Background: Correct segmentation is critical to many applications within automated microscopy image analysis. Despite the availability of advanced segmentation algorithms, variations in cell morphology, sample preparation, and acquisition settings often lead to segmentation errors. This manuscript introduces a ranked-retrieval approach using logistic regression to automate selection of accurately segmented nuclei from a set of candidate segmentations.

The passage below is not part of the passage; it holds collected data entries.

Definition set_c_ref (v : Z) (c : Client) : Client :=
  mkClient v (remotes c) (remote_heap c) (reply_heap c) (replies c) (reply_iter c) (match_heap c) (matches c) (services c) (service_heap c) (states c) (conn_heap c) (data_heap c) (c_state c) (nextSerial c) (connected c) (uniqueService c) (connectCallback c) (connectData c) (bus c) (conn c) (returnMessage c) (next_id c) (log c).
Definition set_remotes (v : gmap (list Z) remid) (c : Client) : Client :=
  mkClient (c_ref c) v (remote_heap c) (reply_heap c) (replies c) (reply_iter c) (match_heap c) (matches c) (services c) (service_heap c) (states c) (conn_heap c) (data_heap c) (c_state c) (nextSerial c) (connected c) (uniqueService c) (connectCallback c) (connectData c) (bus c) (conn c) (returnMessage c) (next_id c) (log c).
Definition set_remote_heap (v : gmap remid Remote) (c : Client) : Client :=
  mkClient (c_ref c) (remotes c) v (reply_heap c) (replies c) (reply_iter c) (match_heap c) (matches c) (services c) (service_heap c) (states c) (conn_heap c) (data_heap c) (c_state c) (nextSerial c) (connected c) (uniqueService c) (connectCallback c) (connectData c) (bus c) (conn c) (returnMessage c) (next_id c) (log c).
Definition set_reply_heap (v : gmap repid ConnReply) (c : Client) : Client :=
  mkClient (c_ref c) (remotes c) (remote_heap c) v (replies c) (reply_iter c) (match_heap c) (matches c) (services c) (service_heap c) (states c) (conn_heap c) (data_heap c) (c_state c) (nextSerial c) (connected c) (uniqueService c) (connectCallback c) (connectData c) (bus c) (conn c) (returnMessage c) (next_id c) (log c).
Definition set_replies (v : list repid) (c : Client) : Client :=
  mkClient (c_ref c) (remotes c) (remote_heap c) (reply_heap c) v (reply_iter c) (match_heap c) (matches c) (services c) (service_heap c) (states c) (conn_heap c) (data_heap c) (c_state c) (nextSerial c) (connected c) (uniqueService c) (connectCallback c) (connectData c) (bus c) (conn c) (returnMessage c) (next_id c) (log c).
Definition set_reply_iter (v : option repid) (c : Client) : Client :=
  mkClient (c_ref c) (remotes c) (remote_heap c) (reply_heap c) (replies c) v (match_heap c) (matches c) (services c) (service_heap c) (states c) (conn_heap c) (data_heap c) (c_state c) (nextSerial c) (connected c) (uniqueService c) (connectCallback c) (connectData c) (bus c) (conn c) (returnMessage c) (next_id c) (log c).
Definition set_match_heap (v : gmap matid ConnMatch) (c : Client) : Client :=
  mkClient (c_ref c) (remotes c) (remote_heap c) (reply_heap c) (replies c) (reply_iter c) v (matches c) (services c) (service_heap c) (states c) (conn_heap c) (data_heap c) (c_state c) (nextSerial c) (connected c) (uniqueService c) (connectCallback c) (connectData c) (bus c) (conn c) (returnMessage c) (next_id c) (log c).
Definition set_matches (v : list matid) (c : Client) : Client :=
  mkClient (c_ref c) (remotes c) (remote_heap c) (reply_heap c) (replies c) (reply_iter c) (match_heap c) v (services c) (service_heap c) (states c) (conn_heap c) (data_heap c) (c_state c) (nextSerial c) (connected c) (uniqueService c) (connectCallback c) (connectData c) (bus c) (conn c) (returnMessage c) (next_id c) (log c).
Definition set_services (v : gmap (list Z) svcid) (c : Client) : Client :=
  mkClient (c_ref c) (remotes c) (remote_heap c) (reply_heap c) (replies c) (reply_iter c) (match_heap c) (matches c) v (service_heap c) (states c) (conn_heap c) (data_heap c) (c_state c) (nextSerial c) (connected c) (uniqueService c) (connectCallback c) (connectData c) (bus c) (conn c) (returnMessage c) (next_id c) (log c).
Definition set_service_heap (v : gmap svcid ServiceLookup) (c : Client) : Client :=
  mkClient (c_ref c) (remotes c) (remote_heap c) (reply_heap c) (replies c) (reply_iter c) (match_heap c) (matches c) (services c) v (states c) (conn_heap c) (data_heap c) (c_state c) (nextSerial c) (connected c) (uniqueService c) (connectCallback c) (connectData c) (bus c) (conn c) (returnMessage c) (next_id c) (log c).
Definition set_states (v : gmap stid State) (c : Client) : Client :=
  mkClient (c_ref c) (remotes c) (remote_heap c) (reply_heap c) (replies c) (reply_iter c) (match_heap c) (matches c) (services c) (service_heap c) v (conn_heap c) (data_heap c) (c_state c) (nextSerial c) (connected c) (uniqueService c) (connectCallback c) (connectData c) (bus c) (conn c) (returnMessage c) (next_id c) (log c).
Definition set_conn_heap (v : gmap scid StateConn) (c : Client) : Client :=
  mkClient (c_ref c) (remotes c) (remote_heap c) (reply_heap c) (replies c) (reply_iter c) (match_heap c) (matches c) (services c) (service_heap c) (states c) v (data_heap c) (c_state c) (nextSerial c) (connected c) (uniqueService c) (connectCallback c) (connectData c) (bus c) (conn c) (returnMessage c) (next_id c) (log c).
Definition set_data_heap (v : gmap datid Data) (c : Client) : Client :=
  mkClient (c_ref c) (remotes c) (remote_heap c) (reply_heap c) (replies c) (reply_iter c) (match_heap c) (matches c) (services c) (service_heap c) (states c) (conn_heap c) v (c_state c) (nextSerial c) (connected c) (uniqueService c) (connectCallback c) (connectData c) (bus c) (conn c) (returnMessage c) (next_id c) (log c).
Definition set_nextSerial (v : Z) (c : Client) : Client :=
  mkClient (c_ref c) (remotes c) (remote_heap c) (reply_heap c) (replies c) (reply_iter c) (match_heap c) (matches c) (services c) (service_heap c) (states c) (conn_heap c) (data_heap c) (c_state c) v (connected c) (uniqueService c) (connectCallback c) (connectData c) (bus c) (conn c) (returnMessage c) (next_id c) (log c).
Definition set_bus (v : Proxy) (c : Client) : Client :=
  mkClient (c_ref c) (remotes c) (remote_heap c) (reply_heap c) (replies c) (reply_iter c) (match_heap c) (matches c) (services c) (service_heap c) (states c) (conn_heap c) (data_heap c) (c_state c) (nextSerial c) (connected c) (uniqueService c) (connectCallback c) (connectData c) v (conn c) (returnMessage c) (next_id c) (log c).
Definition set_conn (v : Objects.Conn) (c : Client) : Client :=
  mkClient (c_ref c) (remotes c) (remote_heap c) (reply_heap c) (replies c) (reply_iter c) (match_heap c) (matches c) (services c) (service_heap c) (states c) (conn_heap c) (data_heap c) (c_state c) (nextSerial c) (connected c) (uniqueService c) (connectCallback c) (connectData c) (bus c) v (returnMessage c) (next_id c) (log c).
Definition set_returnMessage (v : MsgFactory) (c : Client) : Client :=
  mkClient (c_ref c) (remotes c) (remote_heap c) (reply_heap c) (replies c) (reply_iter c) (match_heap c) (matches c) (services c) (service_heap c) (states c) (conn_heap c) (data_heap c) (c_state c) (nextSerial c) (connected c) (uniqueService c) (connectCallback c) (connectData c) (bus c) (conn c) v (next_id c) (log c).
Definition set_next_id (v : nat) (c : Client) : Client :=
  mkClient (c_ref c) (remotes c) (remote_heap c) (reply_heap c) (replies c) (reply_iter c) (match_heap c) (matches c) (services c) (service_heap c) (states c) (conn_heap c) (data_heap c) (c_state c) (nextSerial c) (connected c) (uniqueService c) (connectCallback c) (connectData c) (bus c) (conn c) (returnMessage c) v (log c).
Definition set_log (v : list event) (c : Client) : Client :=
  mkClient (c_ref c) (remotes c) (remote_heap c) (reply_heap c) (replies c) (reply_iter c) (match_heap c) (matches c) (services c) (service_heap c) (states c) (conn_heap c) (data_heap c) (c_state c) (nextSerial c) (connected c) (uniqueService c) (connectCallback c) (connectData c) (bus c) (conn c) (returnMessage c) (next_id c) v.
Definition set_connection (con : bool) (u : option (list Z)) (f : option nat) (d : pointer) (c : Client) : Client :=
  mkClient (c_ref c) (remotes c) (remote_heap c) (reply_heap c) (replies c) (reply_iter c) (match_heap c) (matches c) (services c) (service_heap c) (states c) (conn_heap c) (data_heap c) (c_state c) (nextSerial c) con u f d (bus c) (conn c) (returnMessage c) (next_id c) (log c).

The methodology is validated on an application of spatial gene repositioning in breast cancer cell nuclei. Gene repositioning is analyzed in patient tissue sections by labeling sequences with fluorescence in situ hybridization (FISH), followed by measurement of the relative position of each gene from the nuclear center to the nuclear periphery. This technique requires hundreds of well-segmented nuclei per sample to achieve statistical significance. Although the tissue samples in this study contain a surplus of available nuclei, automatic identification of the well-segmented subset remains a challenging task.
Results: Logistic regression was applied to features extracted from candidate segmented nuclei, including nuclear shape, texture, context, and gene copy number, in order to rank objects according to the likelihood of being an accurately segmented nucleus. The method was demonstrated on a tissue microarray dataset of 43 breast cancer patients, comprising approximately 40,000 imaged nuclei in which the HES5 and FRA2 genes were labeled with FISH probes. Three trained reviewers independently classified nuclei into three classes of segmentation accuracy. In man vs. machine studies, the automated method outperformed the inter-observer agreement between reviewers, as measured by area under the receiver operating characteristic (ROC) curve. Robustness of gene position measurements to boundary inaccuracies was demonstrated by comparing 1086 manually and automatically segmented nuclei. Pearson correlation coefficients between the gene position measurements were above 0.9 (p < 0.05). A preliminary experiment was conducted to validate the ranked retrieval in a test to detect cancer. Independent manual measurement of gene positions agreed with automatic results in 21 out of 26 statistical comparisons against a pooled normal (benign) gene position distribution.
Conclusions: Accurate segmentation is necessary to automate quantitative image analysis for applications such as gene repositioning. However, due to heterogeneity within images and across different applications, no segmentation algorithm provides a satisfactory solution. Automated assessment of segmentations by ranked retrieval is capable of reducing or even eliminating the need to select segmented objects by hand and represents a significant improvement over binary classification. The method can be extended to other high-throughput applications requiring accurate detection of cells or nuclei across a range of biomedical applications.